**Collected data**
(** X22. The Defender part of the PDF is the table of the four fields
    exactly when the section is available and its payload is a dict: the
    header, then the fields in a fixed order with the text of their values, a
    field that is absent or [null] shown as empty text. In every other case
    it is the paragraph "Unavailable: " followed by the error. Defender
    output that did not parse therefore shows four empty values and not its
    parse error; a failed query shows "Unavailable: " and the reason. *)
Theorem pdf_defender_section_cases (defender : pydict) (p : proc_outcome) :
  (forall payload,
      truthy (dict_get defender "available" PNone) = true ->
      dict_get defender "data" (PDict []) = PDict payload ->
      pdf_defender_section defender
      = Table [["Field"; "Value"];
               ["AMServiceEnabled";
                safe_str (dict_get payload "AMServiceEnabled" PNone)];
               ["AntispywareEnabled";
                safe_str (dict_get payload "AntispywareEnabled" PNone)];
               ["AntivirusEnabled";
                safe_str (dict_get payload "AntivirusEnabled" PNone)];
               ["RealTimeProtectionEnabled";
                safe_str (dict_get payload "RealTimeProtectionEnabled" PNone)]])
  /\ (truthy (dict_get defender "available" PNone) = false
      \/ (forall payload, dict_get defender "data" (PDict []) <> PDict payload) ->
      pdf_defender_section defender
      = Paragraph ("Unavailable: "
                     ++ safe_str (dict_get defender "error" (PStr ""))))
  /\ (forall rows, pdf_defender_section defender = Table rows ->
                   truthy (dict_get defender "available" PNone) = true
                   /\ exists payload,
                        dict_get defender "data" (PDict []) = PDict payload)
  /\ (forall payload k,
         dict_lookup payload k = None \/ dict_lookup payload k = Some PNone ->
         safe_str (dict_get payload k PNone) = "")
  /\ (forall payload k s,
         dict_lookup payload k = Some (PStr s) ->
         safe_str (dict_get payload k PNone) = s)
  /\ (forall payload k b,
         dict_lookup payload k = Some (PBool b) ->
         safe_str (dict_get payload k PNone) = if b then "True" else "False")
  /\ (code_of p = 0 -> out_of p <> "" -> json_loads (out_of p) = None ->
      pdf_defender_section (get_defender_status json_loads p)
      = Table [["Field"; "Value"]; ["AMServiceEnabled"; ""];
               ["AntispywareEnabled"; ""]; ["AntivirusEnabled"; ""];
               ["RealTimeProtectionEnabled"; ""]])
  /\ (code_of p <> 0 \/ out_of p = "" ->
      pdf_defender_section (get_defender_status json_loads p)
      = Paragraph ("Unavailable: "
                     ++ str_or (err_of p) "Defender status unavailable.")).
Proof.
  refine (conj _ (conj _ (conj _ (conj _ (conj _ (conj _ (conj _ _))))))).
  - intros payload Ha Hd. unfold pdf_defender_section.
    rewrite Ha, Hd. reflexivity.
  - unfold pdf_defender_section. intros [Ha | Hd].
    + rewrite Ha. reflexivity.
    + destruct (dict_get defender "data" (PDict [])) as [| | | | | payload];
        cbn [isinstance_dict]; rewrite ?andb_false_r; try reflexivity.
      exfalso. apply (Hd payload). reflexivity.
  - intros rows. unfold pdf_defender_section.
    destruct (truthy (dict_get defender "available" PNone)); cbn [andb];
      [| discriminate].
    destruct (dict_get defender "data" (PDict [])) as [| | | | | payload];
      cbn [isinstance_dict]; try discriminate.
    intros _. split; [reflexivity |]. exists payload. reflexivity.
  - intros payload k [H | H]; unfold dict_get; rewrite H; reflexivity.
  - intros payload k s H. unfold dict_get. rewrite H. reflexivity.
  - intros payload k b H. unfold dict_get. rewrite H. destruct b; reflexivity.
  - intros Hc Ho Hp. unfold get_defender_status.
    rewrite (run_powershell_parts p), (passed_test _ _ Hc Ho), Hp. reflexivity.
  - intros H. unfold get_defender_status.
    rewrite (run_powershell_parts p), (failed_test _ _ H). reflexivity.
Qed.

**PROBLEM STATEMENT**
Exact copies of every record above are required.

**SOLUTION FOR THIS PROBLEM**
(** X22. The Defender part of the PDF is the table of the four fields
    exactly when the section is available and its payload is a dict: the
    header, then the fields in a fixed order with the text of their values, a
    field that is absent or [null] shown as empty text. In every other case
    it is the paragraph "Unavailable: " followed by the error. Defender
    output that did not parse therefore shows four empty values and not its
    parse error; a failed query shows "Unavailable: " and the reason. *)
Theorem pdf_defender_section_cases (defender : pydict) (p : proc_outcome) :
  (forall payload,
      truthy (dict_get defender "available" PNone) = true ->
      dict_get defender "data" (PDict []) = PDict payload ->
      pdf_defender_section defender
      = Table [["Field"; "Value"];
               ["AMServiceEnabled";
                safe_str (dict_get payload "AMServiceEnabled" PNone)];
               ["AntispywareEnabled";
                safe_str (dict_get payload "AntispywareEnabled" PNone)];
               ["AntivirusEnabled";
                safe_str (dict_get payload "AntivirusEnabled" PNone)];
               ["RealTimeProtectionEnabled";
                safe_str (dict_get payload "RealTimeProtectionEnabled" PNone)]])
  /\ (truthy (dict_get defender "available" PNone) = false
      \/ (forall payload, dict_get defender "data" (PDict []) <> PDict payload) ->
      pdf_defender_section defender
      = Paragraph ("Unavailable: "
                     ++ safe_str (dict_get defender "error" (PStr ""))))
  /\ (forall rows, pdf_defender_section defender = Table rows ->
                   truthy (dict_get defender "available" PNone) = true
                   /\ exists payload,
                        dict_get defender "data" (PDict []) = PDict payload)
  /\ (forall payload k,
         dict_lookup payload k = None \/ dict_lookup payload k = Some PNone ->
         safe_str (dict_get payload k PNone) = "")
  /\ (forall payload k s,
         dict_lookup payload k = Some (PStr s) ->
         safe_str (dict_get payload k PNone) = s)
  /\ (forall payload k b,
         dict_lookup payload k = Some (PBool b) ->
         safe_str (dict_get payload k PNone) = if b then "True" else "False")
  /\ (code_of p = 0 -> out_of p <> "" -> json_loads (out_of p) = None ->
      pdf_defender_section (get_defender_status json_loads p)
      = Table [["Field"; "Value"]; ["AMServiceEnabled"; ""];
               ["AntispywareEnabled"; ""]; ["AntivirusEnabled"; ""];
               ["RealTimeProtectionEnabled"; ""]])
  /\ (code_of p <> 0 \/ out_of p = "" ->
      pdf_defender_section (get_defender_status json_loads p)
      = Paragraph ("Unavailable: "
                     ++ str_or (err_of p) "Defender status unavailable.")).
Proof.
  refine (conj _ (conj _ (conj _ (conj _ (conj _ (conj _ (conj _ _))))))).
  - intros payload Ha Hd. unfold pdf_defender_section.
    rewrite Ha, Hd. reflexivity.
  - unfold pdf_defender_section. intros [Ha | Hd].
    + rewrite Ha. reflexivity.
    + destruct (dict_get defender "data" (PDict [])) as [| | | | | payload];
        cbn [isinstance_dict]; rewrite ?andb_false_r; try reflexivity.
      exfalso. apply (Hd payload). reflexivity.
  - intros rows. unfold pdf_defender_section.
    destruct (truthy (dict_get defender "available" PNone)); cbn [andb];
      [| discriminate].
    destruct (dict_get defender "data" (PDict [])) as [| | | | | payload];
      cbn [isinstance_dict]; try discriminate.
    intros _. split; [reflexivity |]. exists payload. reflexivity.
  - intros payload k [H | H]; unfold dict_get; rewrite H; reflexivity.
  - intros payload k s H. unfold dict_get. rewrite H. reflexivity.
  - intros payload k b H. unfold dict_get. rewrite H. destruct b; reflexivity.
  - intros Hc Ho Hp. unfold get_defender_status.
    rewrite (run_powershell_parts p), (passed_test _ _ Hc Ho), Hp. reflexivity.
  - intros H. unfold get_defender_status.
    rewrite (run_powershell_parts p), (failed_test _ _ H). reflexivity.
Qed.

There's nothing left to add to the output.